EXTRACTED ENTRIES:
Context {Cartridge Ppu : Type}.
Context (cpu_default : Cpu).
Context (cart_read : Cartridge -> Z -> Z).
Context (cart_write : Cartridge -> Z -> Z -> Cartridge).
Context (timer_new : Timer).
Context (timer_read : Timer -> Z -> Z).
Context (timer_write : Timer -> Z -> Z -> Timer).
Context (timer_update : Timer -> Z -> Timer * bool).
Context (ppu_default : Ppu).
Context (ppu_reset_after_boot : Ppu -> Ppu).
Context (ppu_read_vram ppu_read_oam ppu_read : GameBoy (Cartridge:=Cartridge) (Ppu:=Ppu) -> Z -> Z).
Context (ppu_write_vram ppu_write_oam ppu_write :
          GameBoy (Cartridge:=Cartridge) (Ppu:=Ppu) -> Z -> Z -> Ppu).
Context (ppu_start_dma : GameBoy (Cartridge:=Cartridge) (Ppu:=Ppu) -> Z -> Ppu * Z).
Context (ppu_update : GameBoy (Cartridge:=Cartridge) (Ppu:=Ppu) -> Ppu * bool * bool).
Context (sound_load_after_boot : SoundController -> SoundController).

Local Abbreviation gb_read :=
  (read cart_read timer_read ppu_read_vram ppu_read_oam ppu_read).
Local Abbreviation gb_read_io := (read_io timer_read ppu_read).
Local Abbreviation gb_write :=
  (write cart_write timer_write ppu_write_vram ppu_write_oam ppu_write ppu_start_dma).
Local Abbreviation gb_write_io := (write_io timer_write ppu_write ppu_start_dma).
Local Abbreviation gb_tick := (tick timer_update ppu_update).
Lemma read_io_no_unreachable (gb : GameBoy) (x : Z) :
  gb_read_io gb x <> Err Unreachable.
Proof.
  unfold read_io.
  repeat match goal with |- context [if ?b then _ else _] => destruct b eqn:? end;
    try discriminate.
  now apply sound_read_io_ok.
Qed.

Lemma write_io_no_unreachable (gb : GameBoy) (x v : Z) :
  gb_write_io gb x v <> Err Unreachable.
Proof.
  unfold write_io.
  repeat match goal with
  | |- context [if ?b then _ else _] => destruct b eqn:?
  | |- context [match ?p with pair _ _ => _ end] => destruct p
  end; try discriminate.
  unfold res_bind.
  destruct (sound_write _ _ _ _) eqn:Hw; [discriminate|].
  intros E. inversion E; subst. eapply sound_write_io_ok; eauto.
Qed.

(** C9: for every address and every state, the ECHO-RAM arms
    ([0xE000..=0xFDFF => unreachable!()]) of [GameBoy::read] and
    [GameBoy::write] are never executed: after the mirror rewrite the address
    never decodes to that arm, and neither function panics with
    [unreachable!()]. *)
Theorem echo_arm_never_executed (gb : GameBoy) (A v : Z) :
  bus_region (echo_rewrite A) <> EchoRam
  /\ gb_read gb A <> Err Unreachable
  /\ gb_write gb A v <> Err Unreachable.
Proof.
  assert (Hr : bus_region (echo_rewrite A) <> EchoRam).
  { rewrite bus_region_echo.
    destruct (Z_le_dec 0xE000 A), (Z_le_dec A 0xFDFF).
    - rewrite echo_rewrite_echo by lia. lia.
    - rewrite echo_rewrite_other by lia. lia.
    - rewrite echo_rewrite_other by lia. lia.
    - rewrite echo_rewrite_other by lia. lia. }
  split; [exact Hr|split].
  - unfold read.
    destruct (boot_rom_active gb && (A <? 256)).
    + destruct (boot_rom gb); discriminate.
    + destruct (bus_region (echo_rewrite A)); try discriminate;
        try contradiction; apply read_io_no_unreachable.
  - unfold write.
    destruct (bus_region (echo_rewrite A)); try discriminate;
      try contradiction; apply write_io_no_unreachable.
Qed.

(** C2: ECHO mirror and unusable range.  For every state, an address [A] in
    0xE000-0xFDFF reads as [A - 0x2000] and a write to it produces the same
    post-state (and serial output) as the write to [A - 0x2000]; an address
    in 0xFEA0-0xFEFF reads 0xFF and a write to it leaves the state unchanged. *)
Theorem echo_mirror_and_unusable (gb : GameBoy) (A v : Z) :
  (0xE000 <= A <= 0xFDFF ->
     gb_read gb A = gb_read gb (A - 0x2000)
     /\ gb_write gb A v = gb_write gb (A - 0x2000) v)
  /\ (0xFEA0 <= A <= 0xFEFF ->
     gb_read gb A = Ok 0xFF /\ gb_write gb A v = Ok (gb, [])).
Proof.
  split; intros H.
  - assert (E1 : echo_rewrite A = A - 0x2000) by (apply echo_rewrite_echo; lia).
    assert (E2 : echo_rewrite (A - 0x2000) = A - 0x2000)
      by (apply echo_rewrite_other; lia).
    assert (L1 : (A <? 256) = false) by (apply Z.ltb_ge; lia).
    assert (L2 : (A - 0x2000 <? 256) = false) by (apply Z.ltb_ge; lia).
    unfold read, write. rewrite E1, E2, L1, L2, !andb_false_r. split; reflexivity.
  - assert (E : echo_rewrite A = A) by (apply echo_rewrite_other; lia).
    assert (L : (A <? 256) = false) by (apply Z.ltb_ge; lia).
    assert (R : bus_region A = NotUsable).
    { unfold bus_region.
      repeat match goal with |- context [if ?x <=? ?y then _ else _] =>
        destruct (Z.leb_spec x y) end; first [reflexivity | lia]. }
    unfold read, write. rewrite E, L, andb_false_r, R. split; reflexivity.
Qed.

(** C10: a write to 0xFF50 with bit 0 set while the boot ROM is active
    clears [boot_rom_active] and sets the program counter to 0x0100; any
    other write to 0xFF50 leaves the whole state unchanged. *)
Theorem boot_rom_disable_register (gb : GameBoy) (v : Z) :
  gb_write gb 0xFF50 v =
  Ok (if boot_rom_active gb && negb (Z.land v 1 =? 0)
      then set_cpu (set_pc 0x100 (cpu gb)) (set_boot_rom_active false gb)
      else gb, []).
Proof.
  unfold write, write_io. simpl.
  destruct (boot_rom_active gb && negb (Z.land v 1 =? 0)); reflexivity.
Qed.

(** C8: [GameBoy::new(None, cartridge)] yields the post-boot fingerprint:
    clock 23,440,324, boot ROM inactive, registers A=0x01 F=0xB0 B=0x00
    C=0x13 D=0x00 E=0xD8 H=0x01 L=0x4D SP=0xFFFE PC=0x0100, IME disabled and
    the CPU running. *)
Theorem new_without_boot_rom_fingerprint (cartridge : Cartridge) :
  let gb := new cpu_default timer_new ppu_default ppu_reset_after_boot
              sound_load_after_boot None cartridge in
  clock_count gb = 23440324
  /\ boot_rom_active gb = false
  /\ cpu gb
     = mkCpu 0x01 0xB0 0x00 0x13 0x00 0xD8 0x01 0x4D 0xFFFE 0x0100 Disabled Running.
Proof. repeat split. Qed.

Lemma write_io_clock_count (gb gb' : GameBoy) (x v : Z) (out : list Z) :
  gb_write_io gb x v = Ok (gb', out) -> clock_count gb' = clock_count gb.
Proof.
  unfold write_io. intros H. break_ifs_in H; inversion H; subst; reflexivity.
Qed.

Lemma write_clock_count (gb gb' : GameBoy) (A v : Z) (out : list Z) :
  gb_write gb A v = Ok (gb', out) -> clock_count gb' = clock_count gb.
Proof.
  unfold write. intros H. cbv zeta in H.
  destruct (bus_region (echo_rewrite A));
    try (inversion H; subst; reflexivity);
    eapply write_io_clock_count; eauto.
Qed.

Lemma tick_clock_count (gb : GameBoy) (n : Z) :
  clock_count (fst (gb_tick gb n)) = wrap64 (clock_count gb + n).
Proof.
  unfold tick. break_ifs; reflexivity.
Qed.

REQUIREMENT: Look above for the line holding "(read cart_read timer_read". Print it and every line after it, exactly, through the line holding "[unreachable!()]. *)".

TASK RESULT:
  (read cart_read timer_read ppu_read_vram ppu_read_oam ppu_read).
Local Abbreviation gb_read_io := (read_io timer_read ppu_read).
Local Abbreviation gb_write :=
  (write cart_write timer_write ppu_write_vram ppu_write_oam ppu_write ppu_start_dma).
Local Abbreviation gb_write_io := (write_io timer_write ppu_write ppu_start_dma).
Local Abbreviation gb_tick := (tick timer_update ppu_update).
Lemma read_io_no_unreachable (gb : GameBoy) (x : Z) :
  gb_read_io gb x <> Err Unreachable.
Proof.
  unfold read_io.
  repeat match goal with |- context [if ?b then _ else _] => destruct b eqn:? end;
    try discriminate.
  now apply sound_read_io_ok.
Qed.

Lemma write_io_no_unreachable (gb : GameBoy) (x v : Z) :
  gb_write_io gb x v <> Err Unreachable.
Proof.
  unfold write_io.
  repeat match goal with
  | |- context [if ?b then _ else _] => destruct b eqn:?
  | |- context [match ?p with pair _ _ => _ end] => destruct p
  end; try discriminate.
  unfold res_bind.
  destruct (sound_write _ _ _ _) eqn:Hw; [discriminate|].
  intros E. inversion E; subst. eapply sound_write_io_ok; eauto.
Qed.

(** C9: for every address and every state, the ECHO-RAM arms
    ([0xE000..=0xFDFF => unreachable!()]) of [GameBoy::read] and
    [GameBoy::write] are never executed: after the mirror rewrite the address
    never decodes to that arm, and neither function panics with
    [unreachable!()]. *)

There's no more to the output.